Over the years, though, Hildreth has learned a lot about conservation and what it takes to keep tarpon populations healthy for future generations. These massive game fish can grow up to 100 inches in length and take a decade to reach maturity. Although the state men’s record in Georgia is 161 pounds, tarpon have been known to grow well over 200 pounds. Keeping the tarpon population healthy means fish must be able to reach reproductive adulthood. One way anglers can help ensure a healthy tarpon population is by handling them properly, Hildreth said.
“I try to encourage people to leave them in the water,” Hildreth said. “I carry two gloves, and I’ll bring the fish boat side, and once he’s sideways in the water, you pretty much have him. I’ll let people hold the lower jaw and get a photo from above with the fish in the water.”
Removing the fish from the water can present plenty of problems, not the least of which is trying to handle a massive, unpredictable animal. Taking the fish out of the water can also seal its fate and result in its untimely death, Hildreth cautioned.
“Once you start trying to pick that fish up out of the water, that’s when you have problems,” he said. “If you pick it up by the lower jaw, you’re going to break that throat latch. He may swim off, but he’s not fine. He’s going to die. The best thing is to leave them in the water.”

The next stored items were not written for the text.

(** * The pool *)

Definition getConn (s : Remote) : Result CacheError respConn * Remote :=
  if v_closed s then (Err ErrClosed, s) else
  match v_pool s with
  | c :: rest => (Ok c, with_pool rest s)
  | [] =>
      match dialRESP s with
      | (Ok c, s) => (Ok c, s)
      | (Err e, s) => (Err (ErrRemote e), s)
      end
  end.

Definition putConn (c : respConn) (s : Remote) : Remote :=
  if v_closed s then s
  else if Z.of_nat (length (v_pool s)) <? PoolSize (v_opts s) then with_pool (v_pool s ++ [c]) s
  else s.

Definition doOnce (args : list string) (s : Remote) : Result CacheError reply * Remote :=
  match getConn s with
  | (Err e, s) => (Err e, s)
  | (Ok c, s) =>
      let '(r, c, s) := connDo c args s in
      match r with
      | Ok rp => (Ok rp, putConn c s)
      | Err e => (Err (ErrRemote e), if isServerError e then putConn c s else s)
      end
  end.

(** The state of the context at the moment. *)
Definition ctxNow (s : Remote) : option string * Remote := (ctx_err (env (tick s)), tock s).

(** [errors.As] of a server error or [errors.Is] of [ErrClosed]. *)
Definition final (e : CacheError) : bool :=
  match e with ErrClosed => true | ErrRemote e => isServerError e | _ => false end.

Definition do_ (args : list string) (s : Remote) : Result CacheError reply * Remote :=
  match doOnce args s with
  | (Ok rp, s) => (Ok rp, s)
  | (Err e, s) =>
      if final e then (Err e, s) else
      match ctxNow s with
      | (Some _, s) => (Err e, s)
      | (None, s) =>
          match doOnce args s with
          | (Ok rp, s) => (Ok rp, s)
          | (Err _, s) => (Err e, s)
          end
      end
  end.

Definition NewValkey (o : Options) (srv : Server) : Result RespError () * Remote :=
  let s := mkRemote (withCacheDefaults o) false [] 0 0 srv [] in
  match dialRESP s with
  | (Err e, s) => (Err e, s)
  | (Ok c, s) =>
      let '(r, c, s) := connDo c ["PING"] s in
      match r with Err e => (Err e, s) | Ok _ => (Ok (), putConn c s) end
  end.

(** * Operations *)

Definition k (s : Remote) (key : string) : string := KeyPrefix (v_opts s) +:+ key.

Definition RGet (key : string) (s : Remote) : Result CacheError (option string) * Remote :=
  if key =s "" then (Err ErrEmptyKey, s) else
  match do_ ["GET"; k s key] s with
  | (Err e, s) => (Err e, s)
  | (Ok rp, s) => (Ok (if r_null rp then None else Some (r_str rp)), s)
  end.

Definition pxArgs (ttl : Z) : list string :=
  let ms := ttlMillis ttl in if 0 <? ms then ["PX"; itoa ms] else [].

Definition setArgs (s : Remote) (key val : string) (ttl : Z) : list string :=
  ["SET"; k s key; val] ++ pxArgs ttl.

Definition RSet (key val : string) (ttl : Z) (s : Remote) : Result CacheError () * Remote :=
  if key =s "" then (Err ErrEmptyKey, s) else
  match do_ (setArgs s key val ttl) s with
  | (Err e, s) => (Err e, s)
  | (Ok _, s) => (Ok (), s)
  end.

Definition RSetNX (key val : string) (ttl : Z) (s : Remote) : Result CacheError bool * Remote :=
  if key =s "" then (Err ErrEmptyKey, s) else
  match doOnce (setArgs s key val ttl ++ ["NX"]) s with
  | (Err e, s) => (Err e, s)
  | (Ok rp, s) => (Ok (negb (r_null rp)), s)
  end.

Definition RDelete (key : string) (s : Remote) : Result CacheError () * Remote :=
  if key =s "" then (Err ErrEmptyKey, s) else
  match do_ ["DEL"; k s key] s with
  | (Err e, s) => (Err e, s)
  | (Ok _, s) => (Ok (), s)
  end.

Hildreth recommends handling tarpon in the water and using your hand to hold the fish’s lower jaw. When it’s time to release the fish, turn it upright in the water with the mouth facing toward the front of the boat, directly into the current.
“The current will get oxygen into his gills,” Hildreth said. “He will let you know when he’s ready to go. He’ll shake is head, wag his tail, and swim off.”

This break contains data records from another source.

(* ===== verification/Sql.v ===== *)
(** Services over shared SQL tables: one atomic section per statement.

    [St] is the state a service shares (its tables and what it keeps in memory);
    an operation is a program of [Threads.v] over it.  [Env] is the world a section
    meets: a statement may fail before or after it took effect, the clock and the
    random numbers are arbitrary.  A table is a list of rows in the order of their
    insertion. *)
From stdpp Require Import prelude strings list gmap.
From Stdlib Require Import ZArith Lia Ascii.
From S2P Require Import Prelude Errors Threads.

Record Env := mkEnv {
  e_now : Z;                 (* nanoseconds since 1970 *)
  e_random : string;         (* random bytes, in hexadecimal *)
  e_fault : option error;    (* the statement fails *)
  e_applied : bool;          (* it had taken effect *)
  e_count : option error;    (* the driver cannot count the rows *)
  e_ctx : option error;      (* the context is done *)
  e_short : option nat }.    (* an upload breaks off *)

Definition unixOf (e : Env) : Z := e_now e / 1000000000.

(** * Tables *)

Section tables.
Context {St : Type}.

Record Table (R : Type) := mkTable { get : St → list R; put : list R → St → St }.
Arguments mkTable {R} _ _.
Arguments get {R} _ _.
Arguments put {R} _ _ _.

Definition SELECT {R} (tb : Table R) (P : R → bool) (s : St) : list R := List.filter P (get tb s).

Definition INSERT {R} (tb : Table R) (r : R) (s : St) : Z * St := (1, put tb (get tb s ++ [r]) s).

(** The rows affected, and the tables afterwards. *)
Definition UPDATE {R} (tb : Table R) (P : R → bool) (f : R → R) (s : St) : Z * St :=
  (Z.of_nat (length (List.filter P (get tb s))),
   put tb ((λ r, if P r then f r else r) <$> get tb s) s).

Definition DELETE {R} (tb : Table R) (P : R → bool) (s : St) : Z * St :=
  (Z.of_nat (length (List.filter P (get tb s))), put tb (List.filter (λ r, negb (P r)) (get tb s)) s).

Definition ORDER_BY {R} (leb : R → R → bool) (l : list R) : list R := sort_by leb l.

(** A negative bound counts as zero. *)
Definition LIMIT {R} (limit offset : Z) (l : list R) : list R :=
  take (Z.to_nat limit) (list.drop (Z.to_nat offset) l).
End tables.

Arguments Table : clear implicits.
Arguments mkTable {St R} _ _.
Arguments get {St R} _ _.
Arguments put {St R} _ _ _.

Definition one_of (v : string) (l : list string) : bool := existsb (String.eqb v) l.

(** * Operations *)

Section operations.
Context {St : Type}.
Notation D A := (prog St Env (Res A)).

Definition bindD {A B} (m : D A) (k : A → D B) : D B :=
  pbind m (λ r, match r with Ok a => k a | Err e => Ret (Err e) end).

Definition fail {A} (e : error) : D A := Ret (Err e).
Definition ok_ {A} (a : A) : D A := Ret (Ok a).

Definition nowUnix : prog St Env Z := peek (λ e _, unixOf e).

(** An exec answers with the count of [RowsAffected]. *)
Definition exec (f : St → Z * St) : D (Res Z) :=
  atomic (λ e s,
    match e_fault e with
    | Some err => (Err (Classify err), if e_applied e then (f s).2 else s)
    | None => (Ok (match e_count e with Some err => Err (Classify err) | None => Ok (f s).1 end), (f s).2)
    end).

Definition query {R} (f : St → list R) : D (list R) :=
  peek (λ e s, match e_fault e with Some err => Err err | None => Ok (f s) end).

(** The first row; [sql.ErrNoRows] is [None]. *)
Definition queryRow {R} (f : St → list R) : D (option R) :=
  peek (λ e s,
    match e_fault e with
    | Some ENoRows => Ok None
    | Some err => Err err
    | None => Ok (hd_error (f s))
    end).

Definition UpdateVersioned (f : St → Z * St) : D () :=
  bindD (exec f) (λ n,
    match n with
    | Err e => fail e
    | Ok n => if n =? 0 then fail EConflict else ok_ ()
    end).

(** * Transactions *)

Definition runTx {A} (fn : D A) : D A :=
  pbind fn (λ r, match r with Ok a => ok_ a | Err err => fail (Classify err) end).

(** The attempts of [TxWith], with the wait between two of them. *)
Fixpoint TxWith {A} (attempts : nat) (tx : D A) : D A :=
  match attempts with
  | O => fail (Plain "max retries exceeded")
  | S attempts' =>
      pbind (runTx tx) (λ r,
      match r with
      | Ok a => ok_ a
      | Err err =>
          if negb (IsSerializationError err) then fail err else
          match attempts' with
          | O => fail err
          | S _ =>
              pbind (peek (λ e _, e_ctx e)) (λ done,
              match done with
              | Some c => fail (Classify c)
              | None => TxWith attempts' tx
              end)
          end
      end)
  end.

Definition DefaultMaxRetries : nat := 5.

Definition Tx {A} (tx : D A) : D A := TxWith DefaultMaxRetries tx.
End operations.

Declare Scope sql_scope.
Delimit Scope sql_scope with sql.
Notation "'let*' x := m 'in' k" := (pbind m (λ x, k))
  (at level 200, x pattern, m at level 100, k at level 200) : sql_scope.
Notation "'let?' x := m 'in' k" := (bindD m (λ x, k))
  (at level 200, x pattern, m at level 100, k at level 200) : sql_scope.
#[global] Open Scope sql_scope.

It’s tips like these Hildreth has learned in his years as a charter captain. Over the years, the importance of conservation has grown in his mind, and he’s hoping the best practices he teaches his clients will catch on among other anglers.
“Tarpon are a renewable resource,” he said. “That fish can grow to an age of 60 or 70 years old, and there’s no need to kill a creature like that. Nowadays, it goes a lot further to release that fish so it can be caught again and stay a renewable resource. Years ago, people just didn’t know any better. They thought there were so many fish that it didn’t matter if you killed it and hung it up at the dock. But we know that’s not true anymore.”
Ryan Harrell, a CRD marine biologist who works with the Marine Sportfish Population Health Survey, echoed Hildreth and said anglers don’t necessarily need to cause the death of a fish to have a trophy.
“The days of bringing tarpon to the dock are no longer celebrated,” Harrell said. “For angers wanting a trophy, fiberglass reproductions are now available. All you need is the length, girth and a photograph of your catch, which can all be accomplished without removing the fish from the water. Online calculators are also available to estimate the weight of a fish without having to hang them on a scale.”
Harrell isn’t alone in the scientific community with his advice on proper handling.
Aaron Adams, director of Science and Conservation with the Miami-based Bonefish and Tarpon Trust, said conservation today means fishing tomorrow.
“If anglers want to ensure they can go out and catch tarpon in 10 years, they better start treating them right in handling and be involved in other aspects of conservation,” he said. “There are not as many tarpon today as there were 50 years ago, and the only way to have them around in abundance is to follow best practices that we find appropriate. It’s not just about the fish and the fishery–it’s about behaving responsibly.”